Lemma padStart_length (n : nat) (c : ascii) (s : string) :
  String.length (padStart n c s) = Nat.max n (String.length s).
Proof.
  unfold padStart. rewrite str_length_app.
  assert (H : forall k, String.length (repeatCh k c) = k)
    by (induction k; simpl; congruence).
  rewrite H. lia.
Qed.

Lemma padStart_digits (n : nat) (s : string) :
  allb isDigit s = true -> allb isDigit (padStart n "0" s) = true.
Proof.
  intros Hs. unfold padStart.
  induction (n - String.length s) as [|k IH]; simpl; assumption.
Qed.

(** C5, as stated, fails at a three-digit hour: the text has the timestamp
    shape, and the normalizer leaves all three hour digits in place. *)
Lemma hourIsTwoDigits_fails_at_100_hours :
  ~ hourIsTwoDigits "100:00:00.000".
Proof.
  intros H.
  destruct (H "100" "00" "00" "000") as (hh & Hlen & _ & Heq).
  - unfold TimestampShape; simpl; repeat split; lia.
  - destruct hh as [|a [|b [|? ?]]]; try discriminate Hlen;
      vm_compute in Heq; discriminate Heq.
Qed.

(** C5 (amended): when the input has the timestamp shape, the output is the
    hour left-padded with zeros to at least two digits (exactly two for a
    one- or two-digit hour, unchanged for a longer one) followed by the
    minute, second and millisecond fields as given; any other input is
    returned unchanged. *)
Theorem normalizeHour_pads_hour_to_at_least_two (ts : string) :
  (forall h m s ms, TimestampShape ts h m s ms ->
     normalizeHour ts = padStart 2 "0" h ++ ":" ++ m ++ ":" ++ s ++ "." ++ ms
     /\ String.length (padStart 2 "0" h) = Nat.max 2 (String.length h)
     /\ allb isDigit (padStart 2 "0" h) = true
     /\ (String.length h <= 2 -> String.length (padStart 2 "0" h) = 2)
     /\ (2 <= String.length h -> padStart 2 "0" h = h))
  /\ ((forall h m s ms, ~ TimestampShape ts h m s ms) -> normalizeHour ts = ts).
Proof.
  split.
  - intros h m s ms Hshape.
    pose proof Hshape as (_ & _ & Hd & _).
    unfold normalizeHour. rewrite (matchTimestamp_complete _ _ _ _ _ Hshape).
    split; [reflexivity|]. split; [|split; [|split]].
    + apply padStart_length.
    + now apply padStart_digits.
    + intros Hle. rewrite padStart_length. lia.
    + intros Hge. unfold padStart.
      replace (2 - String.length h) with 0 by lia. reflexivity.
  - intros Hno. unfold normalizeHour.
    destruct (matchTimestamp ts) as [[[h m] g3]|] eqn:E; [|reflexivity].
    apply matchTimestamp_sound in E as (s & ms & _ & Hshape).
    now destruct (Hno h m s ms).
Qed.

Lemma normalizeHour_pads_hour_witness :
  normalizeHour "0:00:02.000" = "00:00:02.000"
  /\ normalizeHour "12:34" = "12:34".
Proof.
  split.
  - apply (proj1 (normalizeHour_pads_hour_to_at_least_two "0:00:02.000")
             "0" "00" "02" "000").
    unfold TimestampShape; simpl; repeat split; lia.
  - apply (proj2 (normalizeHour_pads_hour_to_at_least_two "12:34")).
    intros h m s ms Hshape.
    apply matchTimestamp_complete in Hshape. vm_compute in Hshape. discriminate.
Defined.

(** ** The matcher: where a match lies *)

Lemma drop_length (n : nat) (s : string) :
  String.length (drop n s) = String.length s - n.
Proof.
  revert s; induction n as [|n IH]; intros [|c s]; simpl; try lia.
  apply IH.
Qed.

Lemma take_length_exact (n : nat) (s : string) :
  n <= String.length s -> String.length (take n s) = n.
Proof.
  revert s; induction n as [|n IH]; intros [|c s]; simpl; intros H; try lia.
  rewrite IH; lia.
Qed.

Lemma drop_drop (a b : nat) (s : string) : drop b (drop a s) = drop (a + b) s.
Proof.
  revert s; induction a as [|a IH]; intros s; simpl; [reflexivity|].
  destruct s as [|c s]; [now destruct b | apply IH].
Qed.

Lemma get_drop (i : nat) (s : string) (c : ascii) (r : string) :
  drop i s = String c r -> String.get i s = Some c.
Proof.
  revert s; induction i as [|i IH]; intros [|x s]; simpl; intros H;
    try discriminate.
  - now injection H as -> _.
  - now apply IH.
Qed.

Lemma drop_nil_length (i : nat) (s : string) :
  i <= String.length s -> drop i s = EmptyString -> i = String.length s.
Proof.
  intros Hi H. pose proof (drop_length i s) as L. rewrite H in L. simpl in L. lia.
Qed.

Lemma matchTerms_le (ts : list Term) (s : string) (k : nat) :
  In k (matchTerms ts s) -> k <= String.length s.
Proof.
  revert s k; induction ts as [|[a [|]] ts IH]; intros s k Hin; simpl in Hin.
  - destruct Hin as [<-|[]]. lia.
  - apply in_flat_map in Hin as (j & Hj & Hk).
    apply in_map_iff in Hk as (k' & <- & Hk').
    apply IH in Hk'. rewrite drop_length in Hk'.
    apply in_rev, in_seq in Hj.
    pose proof (take_length_le_str 0 s).
    assert (String.length (takeWhile (atomMatches a) s) <= String.length s).
    { clear. induction s as [|c s IHs]; simpl; [lia|].
      destruct (atomMatches a c); simpl; lia. }
    lia.
  - destruct s as [|c s]; [contradiction|].
    destruct (atomMatches a c); [|contradiction].
    apply in_map_iff in Hin as (k' & <- & Hk'). apply IH in Hk'. simpl; lia.
Qed.

Lemma matchPhrase_spec (re : RegExp) (s : string) (k : nat) :
  matchPhrase re s = Some k ->
  k <= String.length s /\ lookahead (drop k s) = true
  /\ exists alt, In alt (alternatives re) /\ In k (matchTerms alt s).
Proof.
  unfold matchPhrase. intros H. apply find_some in H as (Hin & Hla).
  apply in_flat_map in Hin as (alt & Halt & Hk).
  split; [now apply matchTerms_le in Hk|]. split; [assumption|]. now exists alt.
Qed.

Lemma matchAt_length (re : RegExp) (i : nat) (suffix b p : string) :
  matchAt re i suffix = Some (b, p) ->
  String.length b + String.length p <= String.length suffix.
Proof.
  unfold matchAt. intros H.
  destruct (if (i =? 0)%nat then matchPhrase re suffix else None) as [k|].
  - injection H as <- <-. simpl. apply take_length_le_str.
  - destruct suffix as [|c rest]; [discriminate|].
    destruct (isNotWordCh c); [|discriminate].
    destruct (matchPhrase re rest) as [k|]; [|discriminate].
    injection H as <- <-. simpl. pose proof (take_length_le_str k rest). lia.
Qed.

Lemma execFrom_bounds (re : RegExp) (suffix : string) (i : nat) (m : MatchResult) :
  execFrom re i suffix = Some m ->
  i <= index m
  /\ index m + String.length (fullMatch m) <= i + String.length suffix.
Proof.
  revert i; induction suffix as [|c rest IH]; intros i H; simpl in H.
  - destruct (matchAt re i EmptyString) as [[b p]|] eqn:E; [|discriminate].
    injection H as <-. apply matchAt_length in E.
    unfold fullMatch; simpl. rewrite str_length_app. simpl in E. lia.
  - destruct (matchAt re i (String c rest)) as [[b p]|] eqn:E.
    + injection H as <-. apply matchAt_length in E.
      unfold fullMatch; simpl. rewrite str_length_app. simpl in E. lia.
    + apply IH in H. simpl. lia.
Qed.

Lemma regExpExec_bounds (re : RegExp) (s : string) (lastIndex : nat) (m : MatchResult) :
  regExpExec re s lastIndex = Some m ->
  lastIndex <= index m
  /\ index m + String.length (fullMatch m) <= String.length s.
Proof.
  unfold regExpExec. destruct (String.length s <? lastIndex)%nat eqn:E;
    [discriminate|].
  apply Nat.ltb_ge in E. intros H. apply execFrom_bounds in H.
  rewrite drop_length in H. lia.
Qed.

Lemma fullMatch_length (m : MatchResult) :
  index m + String.length (fullMatch m) = phraseEnd m.
Proof. unfold phraseEnd, phraseStart, fullMatch. rewrite str_length_app. lia. Qed.

(** The search index of [matchAll] moves forward at every match. *)
Lemma next_index_bounds (re : RegExp) (s : string) (lastIndex : nat) (m : MatchResult) :
  regExpExec re s lastIndex = Some m ->
  let e := index m + String.length (fullMatch m) in
  let next := if isEmpty (fullMatch m) then S e else e in
  lastIndex < next /\ phraseEnd m <= next /\ next <= S (String.length s).
Proof.
  intros H. apply regExpExec_bounds in H as (H1 & H2). simpl.
  rewrite <- fullMatch_length.
  destruct (fullMatch m) as [|c f] eqn:E; simpl in *; lia.
Qed.

(** [matchAll] always runs to its end on the fuel it is given. *)
Lemma matchAllFrom_total (re : RegExp) (s : string) (fuel lastIndex : nat) :
  String.length s + 2 <= fuel + lastIndex ->
  lastIndex <= S (String.length s) ->
  exists ms, matchAllFrom fuel re s lastIndex = Ok ms.
Proof.
  revert lastIndex; induction fuel as [|fuel IH]; intros li Hf Hli; [lia|].
  simpl. destruct (regExpExec re s li) as [m|] eqn:E; [|now exists []].
  pose proof (next_index_bounds _ _ _ _ E) as (Hlt & _ & Hle). simpl in Hlt, Hle.
  destruct (IH (if isEmpty (fullMatch m)
                then S (index m + String.length (fullMatch m))
                else index m + String.length (fullMatch m))) as (ms & Hms);
    [lia | lia |].
  rewrite Hms. simpl. now exists (m :: ms).
Qed.

Lemma matchAll_total (re : RegExp) (s : string) : exists ms, matchAll re s = Ok ms.
Proof. apply matchAllFrom_total; lia. Qed.

Lemma chained_mono (a b : nat) (ms : list MatchResult) :
  b <= a -> chained a ms -> chained b ms.
Proof. destruct ms as [|m ms]; simpl; [trivial|]. intros ? [? ?]; split; [lia|assumption]. Qed.

Lemma matchAllFrom_chained (re : RegExp) (s : string) (fuel lastIndex : nat)
  (ms : list MatchResult) :
  matchAllFrom fuel re s lastIndex = Ok ms -> chained lastIndex ms.
Proof.
  revert lastIndex ms; induction fuel as [|fuel IH]; intros li ms H; simpl in H;
    [discriminate|].
  destruct (regExpExec re s li) as [m|] eqn:E.
  - pose proof (next_index_bounds _ _ _ _ E) as (_ & Hend & _). simpl in Hend.
    apply regExpExec_bounds in E as (Hidx & _).
    destruct (matchAllFrom fuel re s _) as [ms'| |] eqn:R; simpl in H;
      try discriminate.
    injection H as <-. simpl. split; [unfold phraseStart; lia|].
    apply IH in R. eapply chained_mono; eassumption.
  - injection H as <-. exact I.
Qed.

(** ** escapeHtml *)

Lemma htmlEntity_cases (c : ascii) :
  (htmlEntity c = None /\ Ascii.eqb c "&" = false /\ isMarkupCh c = false)
  \/ (c = "&"%char /\ htmlEntity c = Some "&amp;")
  \/ (c = "<"%char /\ htmlEntity c = Some "&lt;")
  \/ (c = ">"%char /\ htmlEntity c = Some "&gt;")
  \/ (c = DQUOTE /\ htmlEntity c = Some "&quot;")
  \/ (c = "'"%char /\ htmlEntity c = Some "&#039;").
Proof.
  unfold htmlEntity, isMarkupCh.
  destruct (Ascii.eqb c "&") eqn:E1;
    [apply Ascii.eqb_eq in E1; subst; auto 10|].
  destruct (Ascii.eqb c "<") eqn:E2;
    [apply Ascii.eqb_eq in E2; subst; auto 10|].
  destruct (Ascii.eqb c ">") eqn:E3;
    [apply Ascii.eqb_eq in E3; subst; auto 10|].
  destruct (Ascii.eqb c DQUOTE) eqn:E4;
    [apply Ascii.eqb_eq in E4; subst; auto 10|].
  destruct (Ascii.eqb c "'") eqn:E5;
    [apply Ascii.eqb_eq in E5; subst; auto 10|].
  left; auto.
Qed.

Ltac entity_cases c :=
  destruct (htmlEntity_cases c)
    as [(?He & ?Hamp & ?Hmk)|[(-> & ?He)|[(-> & ?He)|[(-> & ?He)|[(-> & ?He)|(-> & ?He)]]]]];
  rewrite ?He.

Lemma escapeHtml_app (a b : string) :
  escapeHtml (a ++ b) = escapeHtml a ++ escapeHtml b.
Proof.
  induction a as [|c a IH]; simpl; [reflexivity|].
  rewrite IH. destruct (htmlEntity c); simpl; [now rewrite str_app_assoc|reflexivity].
Qed.

Lemma allb_app (p : ascii -> bool) (a b : string) :
  allb p (a ++ b) = allb p a && allb p b.
Proof.
  induction a as [|c a IH]; simpl; [reflexivity|].
  now rewrite IH, andb_assoc.
Qed.

(** No less-than, greater-than, double quote or apostrophe survives
    escaping. *)
Lemma escapeHtml_no_markup (s : string) :
  allb (fun c => negb (isMarkupCh c)) (escapeHtml s) = true.
Proof.
  induction s as [|c s IH]; [reflexivity|]. cbn [escapeHtml].
  entity_cases c; [|simpl; exact IH..].
  cbn [allb]. now rewrite Hmk, IH.
Qed.

Lemma stripTags_escaped (a r : string) :
  stripTagsFrom 0 (escapeHtml a ++ r) = escapeHtml a ++ stripTagsFrom 0 r.
Proof.
  induction a as [|c a IH]; [reflexivity|]. cbn [escapeHtml].
  entity_cases c; [|simpl; rewrite IH; reflexivity..].
  unfold isMarkupCh in Hmk.
  destruct (Ascii.eqb c "<") eqn:E; [discriminate|].
  cbn [append stripTagsFrom startsWith].
  rewrite (Ascii.eqb_sym "<" c), E. cbn [andb]. now rewrite IH.
Qed.

Lemma unescape_escaped (a r : string) :
  unescapeHtmlFrom 0 (escapeHtml a ++ r) = a ++ unescapeHtmlFrom 0 r.
Proof.
  induction a as [|c a IH]; [reflexivity|]. cbn [escapeHtml].
  entity_cases c; [|simpl; rewrite IH; reflexivity..].
  cbn [append unescapeHtmlFrom]. unfold decodeEntity.
  cbn [startsWith]. rewrite (Ascii.eqb_sym "&" c), Hamp. cbn [andb].
  now rewrite IH.
Qed.

(** Decoding undoes escaping. *)
Lemma unescapeHtml_escapeHtml (s : string) : unescapeHtml (escapeHtml s) = s.
Proof.
  unfold unescapeHtml.
  rewrite <- (str_app_nil_r (escapeHtml s)), unescape_escaped. simpl.
  apply str_app_nil_r.
Qed.

(** ** The italicizer: how the output is assembled *)

Lemma renderAll_app (g1 g2 : list Segment) :
  renderAll (g1 ++ g2)%list = renderAll g1 ++ renderAll g2.
Proof.
  induction g1 as [|g g1 IH]; simpl; [reflexivity|].
  now rewrite IH, str_app_assoc.
Qed.

Lemma rawAll_app (g1 g2 : list Segment) :
  rawAll (g1 ++ g2)%list = rawAll g1 ++ rawAll g2.
Proof.
  induction g1 as [|g g1 IH]; simpl; [reflexivity|].
  now rewrite IH, str_app_assoc.
Qed.

Lemma stripTags_renderAll (gs : list Segment) :
  stripTags (renderAll gs) = escapeHtml (rawAll gs).
Proof.
  unfold stripTags. induction gs as [|[s|s] gs IH]; simpl; [reflexivity| |].
  - now rewrite stripTags_escaped, IH, escapeHtml_app.
  - rewrite str_app_assoc, stripTags_escaped. simpl.
    now rewrite IH, escapeHtml_app.
Qed.

(** The loop keeps [out] the rendering of segments that spell the raw line
    up to [last]. *)
Lemma italicize_fold_segments (rawLine : string) (ms : list MatchResult) :
  forall (out : string) (last : nat) (gs : list Segment),
    chained last ms ->
    out = renderAll gs -> rawAll gs = take last rawLine ->
    exists gs',
      fst (fold_left (italicizeStep rawLine) ms (out, last)) = renderAll gs'
      /\ rawAll gs'
         = take (snd (fold_left (italicizeStep rawLine) ms (out, last))) rawLine.
Proof.
  induction ms as [|m ms IH]; intros out last gs Hch Hout Hraw; simpl.
  - now exists gs.
  - destruct Hch as (Hle & Hch).
    apply (IH _ _ (gs ++ [Plain (slice last (phraseStart m) rawLine);
                          Italic (slice (phraseStart m) (phraseEnd m) rawLine)])%list).
    + exact Hch.
    + rewrite renderAll_app, <- Hout. simpl.
      rewrite !str_app_assoc, str_app_nil_r. reflexivity.
    + rewrite rawAll_app, Hraw. simpl. rewrite str_app_nil_r.
      rewrite <- str_app_assoc, take_app_slice by exact Hle.
      apply take_app_slice. unfold phraseEnd, phraseStart. lia.
Qed.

▸ PROMPT
Among the entries above, find the line with "Lemma matchAllFrom_total (re" and the line with "simpl. destruct (regExpExec"; give again exactly these two lines and all lines between them.

▸ ANSWER AREA
Lemma matchAllFrom_total (re : RegExp) (s : string) (fuel lastIndex : nat) :
  String.length s + 2 <= fuel + lastIndex ->
  lastIndex <= S (String.length s) ->
  exists ms, matchAllFrom fuel re s lastIndex = Ok ms.
Proof.
  revert lastIndex; induction fuel as [|fuel IH]; intros li Hf Hli; [lia|].
  simpl. destruct (regExpExec re s li) as [m|] eqn:E; [|now exists []].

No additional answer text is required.